Pasti Mas Rezky sudah lama menungguku.
*
Lima belas menit perjalanan, wanita itu sampai di tempat tujuan. Sepanjang kaki melangkah lisan terus mengucap kalimat kebesaran dan kasih sayang Allah. Diantara kalimat suci tersebut, tak juga reda dari ucapan, kalimat permohonan agar Allah bermurah hati menyembuhkan buah hatinya.
Wanita itu sampai di depan ruangan Rezky. Ia mengetuk pintu.
"Siapa?"
"Saya Mas, Hana."
"Masuk, Han."
Hana mengangguk, dia masuk dan duduk di hadapan Rezky.
"Apa Mas sudah lama menungguku?"
Hana bertanya segan, bagaimana tidak. Saat itu adalah waktunya istirahat, semua dokter terlihat sudah meninggalkan ruangan poli mereka masing-masing. Kecuali Rezky.

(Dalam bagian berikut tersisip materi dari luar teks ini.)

(* ===== verification/LoopSpec.v ===== *)
(** The main loop end to end: with a configured device, a host that polls the
    report endpoint and sends no control request, and a serial line that works as
    its data sheet says, every round of the loop of Joystick.c ends, takes the
    bytes that were waiting and reports their effect in the same round, in a well
    formed report. *)

From stdpp Require Import base tactics option list numbers.
From Stdlib Require Import ZArith Lia.
From S2P Require Import Prelude Hardware Endpoint USBController DeviceStandardReq Serial Joystick.
From S2P Require Import JoystickSpec.

(** A steady board: at most [cap] bytes wait in the receiver, the transmitter
    empties within [K] polls, and no SETUP packet arrives. *)
Class Steady {HW : Hardware} {K : nat} {UA : Uart K} (cap : nat) : Prop := {
  st_rx t : (length (rx t) <= cap)%nat;
  st_rx_u8 t : Forall is_u8 (rx t);
  st_tx t : (tx_wait t <= K)%nat;
  st_setup t : selected t = 0 -> tst (u8 (hw_read t UEINTX)) (bit RXSTPI) = false
}.

(** The reports of successive rounds that received [chunks]. *)
Fixpoint reports (chunks : list (list Z)) (v : Virtual_Controller) : list (Z * list Z) :=
  match chunks with
  | [] => []
  | cs :: chunks => (1, enc_report (commands cs v)) :: reports chunks (commands cs v)
  end.

(** The receiver does not touch the endpoints or the device state. *)
Definition off_bus (w w' : World Virtual_Controller) : Prop :=
  packets (tr w') = packets (tr w) /\ USB_DeviceState w' = USB_DeviceState w.

#[local] Instance off_bus_preorder : PreOrder off_bus.
Proof. split; [by intros w|intros w1 w2 w3; unfold off_bus; intuition congruence]. Qed.

Section Loop.
Context {HW : Hardware} {K : nat} {UA : Uart K} {cap : nat} {ST : Steady cap} {RE : ReportEndpoints}.

Lemma off_bus_rd r : keeps off_bus (rd r).
Proof. done. Qed.
Lemma off_bus_send v : keeps off_bus (wr UDR1 v).
Proof. done. Qed.
Lemma off_bus_app f : keeps off_bus (modify (upd_app f)).
Proof. done. Qed.
#[local] Hint Resolve off_bus_rd off_bus_send off_bus_app : keeps.

Lemma off_bus_SendString fuel s : keeps off_bus (Serial_SendString (App := Virtual_Controller) fuel s).
Proof. induction s; cbn; keeps_tac. Qed.
#[local] Hint Resolve off_bus_SendString : keeps.

Lemma receiveCommand_off_bus fuel : keeps off_bus (receiveCommand fuel).
Proof.
  assert (forall n, keeps off_bus (receive_loop n fuel)) as H.
  { intros n. induction n as [|n IH]; [done|]. cbn. keeps_tac. }
  specialize (H fuel). keeps_tac.
Qed.

(** The device task of an idle control endpoint only moves the selection. *)
Lemma USBTask_idle fuel w :
  wp true (USB_USBTask fuel) (fun _ w' => off_bus w w' /\ app w' = app w /\
    reads_of UDR1 (tr w') = reads_of UDR1 (tr w)) w.
Proof.
  unfold USB_USBTask, USB_DeviceTask, poll_DeviceState.
  apply wp_bind, wp_bind. unfold wp at 1, interrupt_point. rewrite re_irq, andb_false_r.
  apply wp_gets. destruct (_ =? _); [done|].
  unfold Endpoint_GetCurrentEndpoint, Endpoint_SelectEndpoint, Endpoint_IsSETUPReceived, test_bits.
  apply wp_bind, wp_bind, wp_rd, wp_ret, wp_bind, wp_wr, wp_bind, wp_bind, wp_rd, wp_ret.
  cbn [reg_trunc]. rewrite st_setup by done. done.
Qed.

(** One round. *)
Lemma main_round_reports fuel w :
  (K < fuel)%nat -> (cap < fuel)%nat -> (8 < fuel)%nat ->
  USB_DeviceState w = DEVICE_STATE_Configured ->
  wp true (main_round fuel) (fun _ w' => let cs := rx (tr w) in
    reads_of UDR1 (tr w') = reads_of UDR1 (tr w) ++ cs /\
    app w' = commands cs (app w) /\
    packets (tr w') = packets (tr w) ++ [(1, enc_report (commands cs (app w)))] /\
    USB_DeviceState w' = DEVICE_STATE_Configured) w.
Proof.
  intros HK Hc H8 Hst. pose proof (st_rx (tr w)).
  destruct (wp_total_run_unit (receiveCommand fuel) (drained (rx (tr w)) w) w) as (w1 & E1 & _ & Hr1 & Ha1 & _).
  { apply receiveCommand_all; [done|lia|apply st_rx_u8|done|apply st_tx]. }
  pose proof (keeps_run _ _ _ _ _ (receiveCommand_off_bus fuel) E1) as [Hp1 Hs1].
  destruct (wp_total_run_unit (HID_Task fuel) _ w1 (HID_Task_reports fuel w1 H8 (eq_trans Hs1 Hst)))
    as (w2 & E2 & [Ha2 Hp2] & Hs2).
  pose proof (keeps_run _ _ _ _ _ (HID_Task_keeps quiet (StackRel0 := quiet_stack) fuel) E2) as (_ & Hr2 & _).
  unfold main_round. apply wp_bind. unfold wp at 1. rewrite E1.
  apply wp_bind. unfold wp at 1. rewrite E2.
  eapply wp_mono; [apply USBTask_idle|]. intros [] w3 ([Hp3 Hs3] & Ha3 & Hr3). cbn.
  rewrite Hr3, Hr2, Hr1, Ha3, Ha2, Ha1, Hp3, Hp2, Hp1, Hs3, Hs2, Hs1, Ha1. done.
Qed.
End Loop.

Lemma main_loop_run {HW : Hardware} {K : nat} {UA : Uart K} {cap : nat} {ST : Steady cap}
    {RE : ReportEndpoints} rounds fuel w :
  (K < fuel)%nat -> (cap < fuel)%nat -> (8 < fuel)%nat ->
  USB_DeviceState w = DEVICE_STATE_Configured ->
  exists w' chunks, main_loop rounds fuel w = Ret tt w' /\
    length chunks = rounds /\ ((0 < rounds)%nat -> head chunks = Some (rx (tr w))) /\
    reads_of UDR1 (tr w') = reads_of UDR1 (tr w) ++ concat chunks /\
    app w' = commands (concat chunks) (app w) /\
    packets (tr w') = packets (tr w) ++ reports chunks (app w).
Proof.
  intros HK Hc H8. revert w. induction rounds as [|n IH]; intros w Hst.
  { exists w, []. cbn. rewrite !app_nil_r. repeat split. lia. }
  destruct (wp_total_run_unit _ _ w (main_round_reports fuel w HK Hc H8 Hst))
    as (w1 & E1 & Hr1 & Ha1 & Hp1 & Hs1).
  destruct (IH w1 Hs1) as (w2 & chunks & E2 & Hl & _ & Hr2 & Ha2 & Hp2).
  exists w2, (rx (tr w) :: chunks). cbn [main_loop concat reports head length]. unfold mbind, prog_bind. rewrite E1, E2.
  rewrite Hr2, Hr1, Ha2, Ha1, Hp2, Hp1, commands_app, Ha1, Hl, <- !app_assoc. done.
Qed.

(** C3: The loop of [main] makes progress for ever and keeps its promise in every
    round: on a steady board with a configured device every round terminates, takes
    from the serial line the bytes that were waiting when it began, and sends the
    host exactly one packet, the report of the controller with those bytes (and all
    earlier ones) applied. *)
Theorem main_loop_reports {HW : Hardware} {K : nat} {UA : Uart K} {cap : nat} {ST : Steady cap}
    {RE : ReportEndpoints} rounds fuel w :
  (K < fuel)%nat -> (cap < fuel)%nat -> (8 < fuel)%nat ->
  USB_DeviceState w = DEVICE_STATE_Configured ->
  exists w' chunks, main_loop rounds fuel w = Ret tt w' /\
    length chunks = rounds /\ ((0 < rounds)%nat -> head chunks = Some (rx (tr w))) /\
    reads_of UDR1 (tr w') = reads_of UDR1 (tr w) ++ concat chunks /\
    app w' = commands (concat chunks) (app w) /\
    packets (tr w') = packets (tr w) ++ reports chunks (app w).
Proof. apply main_loop_run. Qed.

(** A board that has received [input] and whose host always polls. *)
Definition station_hw (input : list Z) : Hardware :=
  {| hw_read := fun t r => match r with
                           | UCSR1A | UDR1 => line_read input t r
                           | _ => hw_read (Hardware := polling_hw) t r
                           end;
     hw_irq := fun _ => false; hw_signature := fun _ => 0 |}.

Definition station_uart (input : list Z) (Hu : Forall is_u8 input) : Uart (HW := station_hw input) 0 :=
  line_uart (HW := station_hw input) input Hu (fun _ => eq_refl) (fun _ => eq_refl).

Lemma station_steady input Hu : Steady (UA := station_uart input Hu) (length input).
Proof.
  split; cbn [rx tx_wait station_uart line_uart].
  - intros t. rewrite length_drop. lia.
  - intros t. by apply Forall_drop.
  - done.
  - intros t Ht. cbn. by rewrite Ht.
Qed.

Lemma station_endpoints input : ReportEndpoints (HW := station_hw input).
Proof. split; cbn; intros t; try done; by intros ->. Qed.

Lemma main_loop_reports_witness :
  exists w' chunks, main_loop (HW := station_hw [3; 38; 49]) 2 9 configured_world = Ret tt w' /\
    length chunks = 2%nat /\ ((0 < 2)%nat -> head chunks = Some [3; 38; 49]) /\
    reads_of UDR1 (tr w') = [] ++ concat chunks /\
    app w' = commands (concat chunks) (app configured_world) /\
    packets (tr w') = [] ++ reports chunks (app configured_world).
Proof.
  assert (Forall is_u8 [3; 38; 49]) as Hu by (repeat constructor; done).
  apply (main_loop_reports (HW := station_hw [3; 38; 49]) (UA := station_uart _ Hu)
           (ST := station_steady _ Hu) (RE := station_endpoints [3; 38; 49]) 2 9 configured_world);
    [lia|cbn; lia|lia|reflexivity].
Defined.

(** ** Reports are well formed *)

(** A report as the host decodes it: two bytes of buttons, of which only the 14 of the
    controller are pressed, a hat direction of the descriptor or centred, four axes at
    an end or centred, a zero vendor byte. *)
Definition report_ok (r : list Z) : Prop :=
  exists b0 b1 h lx ly rx ry, r = [b0; b1; h; lx; ly; rx; ry; 0] /\
    is_u8 b0 /\ 0 <= b1 < 2 ^ 6 /\ hat_ok h /\ axis_ok lx /\ axis_ok ly /\ axis_ok rx /\ axis_ok ry.

Lemma controller_report v : controller_ok v -> report_ok (enc_report v).
Proof.
  intros (Hb & Hh & Hlx & Hly & Hrx & Hry & Hv). unfold enc_report. rewrite Hv.
  assert (forall a, axis_ok a -> is_u8 a) as HA by (by intros a [->|[->| ->]]).
  assert (is_u8 (HAT v)) by (by destruct Hh as [->|[->|[->|[->| ->]]]]).
  rewrite (u8_small (HAT v)), (u8_small (LX v)), (u8_small (LY v)), (u8_small (RX v)), (u8_small (RY v)) by auto.
  eexists _, _, _, _, _, _, _. split; [reflexivity|]. split; [apply u8_range|]. split; [|done].
  unfold u8. rewrite Z.shiftr_div_pow2 by lia. change (2 ^ 8) with 256. change (2 ^ 6) with 64. change (2 ^ 14) with 16384 in Hb.
  pose proof (Z.div_mod (Button v) 256). pose proof (Z.mod_pos_bound (Button v) 256). rewrite Z.mod_small; lia.
Qed.

Lemma reports_ok chunks v : controller_ok v ->
  Forall (fun p => fst p = 1 /\ report_ok (snd p)) (reports chunks v).
Proof.
  revert v. induction chunks as [|cs chunks IH]; intros v Hv; constructor.
  - split; [done|]. by apply controller_report, commands_ok.
  - by apply IH, commands_ok.
Qed.

Lemma length_reports chunks v : length (reports chunks v) = length chunks.
Proof. revert v. induction chunks as [|cs chunks IH]; intros v; [done|]. cbn. by rewrite IH. Qed.

(** C34: Whatever bytes arrive, the controller stays well formed and so is what it
    reports.  On any hardware, the controller is well formed after any number of rounds
    of [main]; and from a world with a configured device whose controller is well formed,
    on a steady board, every round of the loop sends one packet on the report endpoint,
    and each packet is a well formed report: eight bytes, only the 14 buttons of the
    controller, a hat direction of the descriptor or centred, every axis at an end or
    centred, a zero vendor byte. *)
Theorem main_controller_ok :
  (forall (HW : Hardware) (LIBC : AvrLibc) (LF : LibcFrame LIBC) rounds fuel w w',
     main rounds fuel w = Ret tt w' -> controller_ok (app w')) /\
  (forall (HW : Hardware) (K : nat) (UA : Uart K) (cap : nat) (ST : Steady cap) (RE : ReportEndpoints) rounds fuel w,
     (K < fuel)%nat -> (cap < fuel)%nat -> (8 < fuel)%nat ->
     USB_DeviceState w = DEVICE_STATE_Configured -> controller_ok (app w) ->
     exists w' ps, main_loop rounds fuel w = Ret tt w' /\ packets (tr w') = packets (tr w) ++ ps /\
       length ps = rounds /\ Forall (fun p => fst p = 1 /\ report_ok (snd p)) ps /\ controller_ok (app w')).
Proof.
  split; [intros; by eapply main_ok|]. intros HW K UA cap ST RE rounds fuel w HK Hc H8 Hst Hok.
  destruct (main_loop_run rounds fuel w HK Hc H8 Hst) as (w' & chunks & E & Hl & _ & _ & Ha & Hp).
  exists w', (reports chunks (app w)). rewrite length_reports, Ha.
  split_and!; auto using reports_ok, commands_ok.
Qed.

Lemma main_controller_ok_witness :
  controller_ok (app (demo_end [1; 37; 255; 23] 3 30)) /\
  exists w' ps, main_loop (HW := station_hw [3; 38; 49]) 2 9
      (upd_app initVirtualController configured_world) = Ret tt w' /\ packets (tr w') = [] ++ ps /\
    length ps = 2%nat /\ Forall (fun p => fst p = 1 /\ report_ok (snd p)) ps /\ controller_ok (app w').
Proof.
  destruct main_controller_ok as [H1 H2]. split.
  - apply (H1 (line_hw [1; 37; 255; 23]) no_libc no_libc_frame 3%nat 30%nat power_on). vm_compute. reflexivity.
  - assert (Forall is_u8 [3; 38; 49]) as Hu by (repeat constructor; done).
    apply (H2 (station_hw [3; 38; 49]) _ (station_uart _ Hu) _ (station_steady _ Hu) (station_endpoints [3; 38; 49])
      2%nat 9%nat (upd_app initVirtualController configured_world)); [lia|cbn; lia|lia|reflexivity|apply init_ok].
Defined.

"Sedikit lama. Bukankah kita janjiannya pagi?"
"Iya Mas, maaf. Tadi saya tidak diijinkan keluar sebelum mengerjakan beberapa pekerjaan."
"Sudah mulai bekerja? Syaina bagaimana?"
"Saya sudah terlalu lama tidak masuk, jadi merasa tidak enak, Mas. Syaina di sanapun hanya beristirahat tanpa melakukan kegiatan apa-apa termasuk bermain."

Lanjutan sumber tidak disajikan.